## WORK REQUEST
How many lines in the listing include the string "prevPath"? Reply with the number alone.

*-*-*

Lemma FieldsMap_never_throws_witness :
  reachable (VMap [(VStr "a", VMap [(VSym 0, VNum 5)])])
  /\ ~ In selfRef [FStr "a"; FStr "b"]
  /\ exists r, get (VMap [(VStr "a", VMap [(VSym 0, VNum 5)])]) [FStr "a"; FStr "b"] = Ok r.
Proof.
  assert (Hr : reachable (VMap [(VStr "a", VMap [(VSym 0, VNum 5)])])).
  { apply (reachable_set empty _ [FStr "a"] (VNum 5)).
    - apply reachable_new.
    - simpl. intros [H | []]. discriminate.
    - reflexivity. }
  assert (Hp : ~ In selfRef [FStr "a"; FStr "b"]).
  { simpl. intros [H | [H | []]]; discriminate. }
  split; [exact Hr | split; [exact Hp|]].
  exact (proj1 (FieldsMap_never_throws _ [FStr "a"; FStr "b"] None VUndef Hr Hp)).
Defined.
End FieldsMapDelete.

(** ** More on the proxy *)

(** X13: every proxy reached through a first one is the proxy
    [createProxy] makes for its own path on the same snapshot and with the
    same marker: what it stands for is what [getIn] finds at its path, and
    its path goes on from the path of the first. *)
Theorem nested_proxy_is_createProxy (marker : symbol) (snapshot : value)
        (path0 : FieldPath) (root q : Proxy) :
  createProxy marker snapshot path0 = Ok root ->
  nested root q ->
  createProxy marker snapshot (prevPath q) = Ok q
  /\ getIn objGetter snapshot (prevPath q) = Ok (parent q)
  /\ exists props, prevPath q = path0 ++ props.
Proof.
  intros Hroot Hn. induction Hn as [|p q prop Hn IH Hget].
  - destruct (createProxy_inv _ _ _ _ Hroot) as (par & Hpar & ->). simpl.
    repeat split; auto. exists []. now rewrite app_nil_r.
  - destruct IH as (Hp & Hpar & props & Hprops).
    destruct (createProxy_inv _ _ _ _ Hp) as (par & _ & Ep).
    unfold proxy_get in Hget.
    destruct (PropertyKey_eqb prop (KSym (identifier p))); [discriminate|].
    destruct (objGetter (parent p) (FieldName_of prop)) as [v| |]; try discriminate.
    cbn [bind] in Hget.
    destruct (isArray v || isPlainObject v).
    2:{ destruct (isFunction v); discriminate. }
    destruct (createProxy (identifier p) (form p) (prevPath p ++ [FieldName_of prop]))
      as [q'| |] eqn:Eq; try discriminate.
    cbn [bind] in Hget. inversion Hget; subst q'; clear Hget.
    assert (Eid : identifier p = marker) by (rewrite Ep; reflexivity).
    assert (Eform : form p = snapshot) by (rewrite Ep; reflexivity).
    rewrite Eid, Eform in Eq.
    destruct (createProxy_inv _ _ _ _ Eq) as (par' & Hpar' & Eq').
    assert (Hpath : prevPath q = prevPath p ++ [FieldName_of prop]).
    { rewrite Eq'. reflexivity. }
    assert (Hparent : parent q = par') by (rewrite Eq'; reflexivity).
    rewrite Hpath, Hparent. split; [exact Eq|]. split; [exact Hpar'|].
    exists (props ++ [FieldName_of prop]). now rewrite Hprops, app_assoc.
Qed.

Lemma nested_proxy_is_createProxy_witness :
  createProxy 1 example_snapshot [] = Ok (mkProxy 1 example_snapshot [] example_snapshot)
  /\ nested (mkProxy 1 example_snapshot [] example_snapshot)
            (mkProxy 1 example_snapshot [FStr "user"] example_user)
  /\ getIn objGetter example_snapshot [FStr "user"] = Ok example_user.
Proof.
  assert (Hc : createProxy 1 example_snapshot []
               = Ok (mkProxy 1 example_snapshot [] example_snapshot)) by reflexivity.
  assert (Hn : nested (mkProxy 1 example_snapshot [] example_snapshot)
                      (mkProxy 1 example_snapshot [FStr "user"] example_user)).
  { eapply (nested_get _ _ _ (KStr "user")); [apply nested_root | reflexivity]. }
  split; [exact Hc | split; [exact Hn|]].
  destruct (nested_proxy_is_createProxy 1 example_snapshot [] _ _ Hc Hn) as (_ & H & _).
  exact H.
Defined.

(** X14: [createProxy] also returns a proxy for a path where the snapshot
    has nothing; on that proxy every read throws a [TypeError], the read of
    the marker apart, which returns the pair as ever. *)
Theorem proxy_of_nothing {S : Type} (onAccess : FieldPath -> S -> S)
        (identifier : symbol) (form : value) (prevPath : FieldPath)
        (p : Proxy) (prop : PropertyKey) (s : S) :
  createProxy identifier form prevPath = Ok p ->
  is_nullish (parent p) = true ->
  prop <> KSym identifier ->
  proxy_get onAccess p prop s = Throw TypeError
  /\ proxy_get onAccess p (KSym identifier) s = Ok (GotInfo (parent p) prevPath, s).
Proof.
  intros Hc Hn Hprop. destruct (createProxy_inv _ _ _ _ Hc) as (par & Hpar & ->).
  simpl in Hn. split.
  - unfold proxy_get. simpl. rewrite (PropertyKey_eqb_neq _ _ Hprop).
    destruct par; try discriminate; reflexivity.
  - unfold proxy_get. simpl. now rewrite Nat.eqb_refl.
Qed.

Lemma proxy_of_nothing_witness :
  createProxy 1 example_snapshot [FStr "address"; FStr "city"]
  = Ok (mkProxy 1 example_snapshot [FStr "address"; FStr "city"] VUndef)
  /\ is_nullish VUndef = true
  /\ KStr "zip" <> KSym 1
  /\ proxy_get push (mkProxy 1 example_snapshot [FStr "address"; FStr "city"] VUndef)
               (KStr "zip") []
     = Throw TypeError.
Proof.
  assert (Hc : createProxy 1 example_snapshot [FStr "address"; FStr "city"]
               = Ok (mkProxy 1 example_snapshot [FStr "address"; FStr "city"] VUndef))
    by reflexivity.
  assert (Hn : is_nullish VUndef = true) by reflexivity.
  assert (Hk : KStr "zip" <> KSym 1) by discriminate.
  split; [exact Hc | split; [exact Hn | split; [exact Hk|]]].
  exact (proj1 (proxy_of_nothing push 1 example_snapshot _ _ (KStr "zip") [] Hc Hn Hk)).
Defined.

*-*-*

## WRITTEN RESPONSE
8